+++ Source information +++

(** [buckets[index] += 1].  An index that is not a non-negative integer
    (NaN, a fraction, a negative number) names a property that is not an
    element, so the elements are unchanged.  The index is never past the
    end: it is bounded by [bins - 1] through [Math.min]. *)
Definition bump_at (buckets : list nat) (index : num) : list nat :=
  match to_Z index with
  | Some z => if (0 <=? z)%Z then bump (Z.to_nat z) buckets else buckets
  | None => buckets
  end.

(** [Math.min(bins - 1, Math.floor((value - min) / width))] *)
Definition bin_index (bins : Z) (min width v : num) : num :=
  js_min (of_Z (bins - 1)) (js_floor (div (sub v min) width)).

Definition range_label (a b : num) : string :=
  (numberToString rt (round a) ++ "-" ++ numberToString rt (round b))%string.

(** The body shared by the two workspaces; they differ in how the single
    bin of a degenerate range is labelled.  [bins] is an integer below the
    host's limit on array lengths. *)
Definition histogramWith (single_label : num -> num -> string)
    (rows : list AnalyticsDataRow) (bins : Z) : list HistogramPoint :=
  match List.map value rows with
  | [] => []
  | v0 :: vs =>
      let values := v0 :: vs in
      let min := min_of v0 vs in
      let max := max_of v0 vs in
      if lt (js_abs (sub max min)) tolerance then
        [ {| range := single_label min max; count := List.length rows |} ]
      else
        let width := div (sub max min) (of_Z bins) in
        let buckets :=
          fold_left (fun buckets v => bump_at buckets (bin_index bins min width v))
                    values (repeat 0%nat (Z.to_nat bins)) in
        List.map
          (fun ci =>
             let '(index, count) := ci in
             let start := add min (mul width (of_nat index)) in
             let end_ := add start width in
             {| range := range_label start end_; count := count |})
          (combine (seq 0 (List.length buckets)) buckets)
  end.

Definition computeHistogram : list AnalyticsDataRow -> Z -> list HistogramPoint :=
  histogramWith range_label.

(** The earlier workspace writes the single bin as [`${a} - ${b}`]. *)
Definition computeHistogram_earlier
  : list AnalyticsDataRow -> Z -> list HistogramPoint :=
  histogramWith (fun a b =>
    (numberToString rt (round a) ++ " - " ++ numberToString rt (round b))%string).

(** The default bin counts of the two workspaces. *)
Definition DEFAULT_BINS : Z := 16.
Definition DEFAULT_BINS_EARLIER : Z := 14.

(** *** computeHeatmap *)

Record HeatMatrix : Type := {
  days : list string;
  hours : list Z;
  values : JSMap num
}.

(** The key [`${day}|${hour}`]. *)
Definition heat_key (day : string) (hour : option Z) : string :=
  (day ++ "|" ++ int_str hour)%string.

Section Heatmap.
(** How a row's day and hour are read off its timestamp. *)
Variable day_of : AnalyticsDataRow -> string.
Variable hour_of : AnalyticsDataRow -> option Z.

Definition heat_step (st : JSMap Accumulator * list string)
    (row : AnalyticsDataRow) : JSMap Accumulator * list string :=
  let '(grouped, daySet) := st in
  let day := day_of row in
  let hour := hour_of row in
  let key := heat_key day hour in
  let bucket := get_or grouped key acc_empty in
  (map_set grouped key (acc_add bucket (value row)), set_add daySet day).

Definition heat_cell (grouped : JSMap Accumulator) (values : JSMap num)
    (day : string) (hour : Z) : JSMap num :=
  let key := heat_key day (Some hour) in
  match map_get grouped key with
  | Some item => map_set values key (acc_mean item)
  | None => values
  end.

Definition computeHeatmapWith (rows : list AnalyticsDataRow) : HeatMatrix :=
  let '(grouped, daySet) := fold_left heat_step rows ([], []) in
  let days := slice_last 14 (js_sort (fun a b => str_lt b a) daySet) in
  let hours := List.map Z.of_nat (seq 0 24) in
  let values :=
    fold_left (fun values day => fold_left (fun values hour =>
                 heat_cell grouped values day hour) hours values)
              days [] in
  {| days := days; hours := hours; values := values |}.
End Heatmap.

(** The current workspace reads day and hour in UTC. *)
Definition computeHeatmap : list AnalyticsDataRow -> HeatMatrix :=
  computeHeatmapWith
    (fun row => day_key (newDate rt (observed_at row)))
    (fun row => getUTCHours (newDate rt (observed_at row))).

(** The earlier workspace takes the day from the first ten characters of
    the timestamp and the hour from the local clock. *)
Definition computeHeatmap_earlier : list AnalyticsDataRow -> HeatMatrix :=
  computeHeatmapWith
    (fun row => String.substring 0 10 (observed_at row))
    (fun row => getHours rt (observed_at row)).

(** *** buildSummary *)

Inductive Trend : Set := Rising | Falling | Stable.

Record SummaryStats : Type := {
  samples : nat;
  mean : num;
  smin : num;
  smax : num;
  trend : Trend
}.

(** [Math.max(0.05, Math.abs(mean) * 0.02)] *)
Definition trend_threshold (mean : num) : num :=
  js_max (div (of_Z 5) (of_Z 100))
         (mul (js_abs mean) (div (of_Z 2) (of_Z 100))).

Definition classify_trend (mean first last : num) : Trend :=
  let delta := sub last first in
  let threshold := trend_threshold mean in
  if gt delta threshold then Rising
  else if lt delta (opp threshold) then Falling
  else Stable.

Definition buildSummary (rows : list AnalyticsDataRow)
    (temporalSeries : list TemporalPoint) : SummaryStats :=
  match List.map value rows with
  | [] => {| samples := 0; mean := of_Z 0; smin := of_Z 0; smax := of_Z 0;
             trend := Stable |}
  | v0 :: vs =>
      let values := v0 :: vs in
      let mean := div (fold_left add values (of_Z 0))
                      (of_nat (List.length values)) in
      let min := min_of v0 vs in
      let max := max_of v0 vs in
      let trend :=
        match temporalSeries with
        | p0 :: _ :: _ =>
            classify_trend mean (overall p0) (overall (last temporalSeries p0))
        | _ => Stable
        end in
      {| samples := List.length rows; mean := mean; smin := min; smax := max;
         trend := trend |}
  end.

End Engine.

Arguments Runtime num : clear implicits.
Arguments AnalyticsDataRow num : clear implicits.
Arguments TemporalPoint num : clear implicits.
Arguments JSValue num : clear implicits.
Arguments Accumulator num : clear implicits.
Arguments StationBarPoint num : clear implicits.
Arguments HeatMatrix num : clear implicits.
Arguments SummaryStats num : clear implicits.

(** ** normalizeDateRange *)

(** A string is falsy exactly when it is empty. *)
Definition falsy (s : string) : bool := String.eqb s "".

(** [s || undefined] *)
Definition or_undefined (s : string) : option string :=
  if falsy s then None else Some s.

Record DateRange : Set := { range_from : option string; range_to : option string }.

Definition normalizeDateRange (from to : string) : DateRange :=
  if falsy from || falsy to then
    {| range_from := or_undefined from; range_to := or_undefined to |}
  else if str_le from to then
    {| range_from := Some from; range_to := Some to |}
  else
    {| range_from := Some to; range_to := Some from |}.

(** ** The query orchestrator *)

Record AnalyticsSourceOption : Set := {
  id : Z;
  name : string;
  src_type : string;
  etl_run_id : string;
  downloaded_at : option string;
  row_count : Z
}.

(** AnalyticsFilterOptionsResponse; the station and variable option lists
    are carried along but never read by the orchestrator. *)
Record AnalyticsFilterOptionsResponse : Set := {
  sources : list AnalyticsSourceOption;
  min_observed_at : option string;
  max_observed_at : option string
}.

Record AnalyticsQueryRequest : Set := {
  source_file_ids : list Z;
  station_codes : option (list string);
  date_from : option string;
  date_to : option string;
  limit : Z
}.

(** How an awaited call settles; a rejection carries the message of the
    thrown value when it is an [Error]. *)
Inductive Settled (R : Type) : Type :=
| Fulfilled (response : R)
| Rejected (message : option string).
Arguments Fulfilled {R} response.
Arguments Rejected {R} message.

Section Orchestrator.
Context {num : Type}.

(** The station live snapshot is stored and handed to the view as it
    comes; the orchestrator does not look inside. *)
Context {StationLiveSnapshotResponse : Type}.

Record AnalyticsQueryResponse : Type := {
  resp_rows : list (AnalyticsDataRow num);
  resp_row_count : Z;
  truncated : bool
}.

(** The component state the two channels touch: the React state cells and
    the two [useRef] counters. *)
Record Workspace : Type := {
  rows : list (AnalyticsDataRow num);
  loading : bool;
  error : option string;
  liveSnapshot : option StationLiveSnapshotResponse;
  liveLoading : bool;
  requestIdRef : nat;
  liveRequestIdRef : nat
}.

Definition initial : Workspace :=
  {| rows := []; loading := false; error := None; liveSnapshot := None;
     liveLoading := false; requestIdRef := 0; liveRequestIdRef := 0 |}.

Definition setRows (v : list (AnalyticsDataRow num)) (w : Workspace) :=
  {| rows := v; loading := loading w; error := error w;
     liveSnapshot := liveSnapshot w; liveLoading := liveLoading w;
     requestIdRef := requestIdRef w; liveRequestIdRef := liveRequestIdRef w |}.
Definition setLoading (v : bool) (w : Workspace) :=
  {| rows := rows w; loading := v; error := error w;
     liveSnapshot := liveSnapshot w; liveLoading := liveLoading w;
     requestIdRef := requestIdRef w; liveRequestIdRef := liveRequestIdRef w |}.
Definition setError (v : option string) (w : Workspace) :=
  {| rows := rows w; loading := loading w; error := v;
     liveSnapshot := liveSnapshot w; liveLoading := liveLoading w;
     requestIdRef := requestIdRef w; liveRequestIdRef := liveRequestIdRef w |}.
Definition setLiveSnapshot (v : option StationLiveSnapshotResponse)
    (w : Workspace) :=
  {| rows := rows w; loading := loading w; error := error w;
     liveSnapshot := v; liveLoading := liveLoading w;
     requestIdRef := requestIdRef w; liveRequestIdRef := liveRequestIdRef w |}.
Definition setLiveLoading (v : bool) (w : Workspace) :=
  {| rows := rows w; loading := loading w; error := error w;
     liveSnapshot := liveSnapshot w; liveLoading := v;
     requestIdRef := requestIdRef w; liveRequestIdRef := liveRequestIdRef w |}.
Definition setRequestId (v : nat) (w : Workspace) :=
  {| rows := rows w; loading := loading w; error := error w;
     liveSnapshot := liveSnapshot w; liveLoading := liveLoading w;
     requestIdRef := v; liveRequestIdRef := liveRequestIdRef w |}.
Definition setLiveRequestId (v : nat) (w : Workspace) :=
  {| rows := rows w; loading := loading w; error := error w;
     liveSnapshot := liveSnapshot w; liveLoading := liveLoading w;
     requestIdRef := requestIdRef w; liveRequestIdRef := v |}.

(** *** runAnalysis *)

Record RunArgs : Set := {
  sourceId : option Z;
  stationCodes : list string;
  fromDate : string;
  toDate : string;
  requestedLimit : Z
}.

(** [filters?.sources.find((source) => source.id === sourceId)] *)
Definition find_source (filters : option AnalyticsFilterOptionsResponse)
    (sid : Z) : option AnalyticsSourceOption :=
  match filters with
  | Some f => find (fun source => Z.eqb (id source) sid) (sources f)
  | None => None
  end.

Definition effective_limit (filters : option AnalyticsFilterOptionsResponse)
    (sid requested : Z) : Z :=
  let sourceForLimit := find_source filters sid in
  let datasetMaxRows :=
    Z.max 100 (match sourceForLimit with
               | Some s => row_count s
               | None => requested
               end) in
  Z.max 100 (Z.min requested datasetMaxRows).

Definition build_payload (filters : option AnalyticsFilterOptionsResponse)
    (sid : Z) (a : RunArgs) : AnalyticsQueryRequest :=
  let normalizedRange := normalizeDateRange (fromDate a) (toDate a) in
  {| source_file_ids := [sid];
     station_codes :=
       (match stationCodes a with [] => None | l => Some l end);
     date_from := range_from normalizedRange;
     date_to := range_to normalizedRange;
     limit := effective_limit filters sid (requestedLimit a) |}.

(** The part of [runAnalysis] that runs before the [await]: the new
    state, and the token and payload of the request that is dispatched,
    if one is. *)
Definition runAnalysis_start (filters : option AnalyticsFilterOptionsResponse)
    (a : RunArgs) (w : Workspace)
  : Workspace * option (nat * AnalyticsQueryRequest) :=
  match sourceId a with
  | None =>
      (setError (Some "Select a source file to visualize data.")
                (setRows [] w), None)
  | Some sid =>
      let payload := build_payload filters sid a in
      let requestId := requestIdRef w + 1 in
      let w := setRequestId requestId w in
      let w := setLoading true w in
      let w := setError None w in
      (w, Some (requestId, payload))
  end.

(** The [finally] block. *)
Definition runAnalysis_finally (requestId : nat) (w : Workspace) : Workspace :=
  if Nat.eqb requestId (requestIdRef w) then setLoading false w else w.

(** The part of [runAnalysis] that runs when the awaited query settles. *)
Definition runAnalysis_resume (requestId : nat)
    (outcome : Settled AnalyticsQueryResponse) (w : Workspace) : Workspace :=
  match outcome with
  | Fulfilled response =>
      if negb (Nat.eqb requestId (requestIdRef w)) then
        runAnalysis_finally requestId w
      else
        let w := setRows (resp_rows response) w in
        let w :=
          if Nat.eqb (List.length (resp_rows response)) 0
          then setError (Some "No data for the selected source and filters.") w
          else w in
        runAnalysis_finally requestId w
  | Rejected err =>
      if negb (Nat.eqb requestId (requestIdRef w)) then
        runAnalysis_finally requestId w
      else
        let w := setRows [] w in
        let w :=
          setError (Some (match err with
                          | Some message => message
                          | None => "Failed to load analytics data."
                          end)) w in
        runAnalysis_finally requestId w
  end.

+++

## Problem to solve
Copy the lines above exactly, from the very first through the one containing "end: it is bounded", and include no other line.

## Result for this exercise
(** [buckets[index] += 1].  An index that is not a non-negative integer
    (NaN, a fraction, a negative number) names a property that is not an
    element, so the elements are unchanged.  The index is never past the
    end: it is bounded by [bins - 1] through [Math.min]. *)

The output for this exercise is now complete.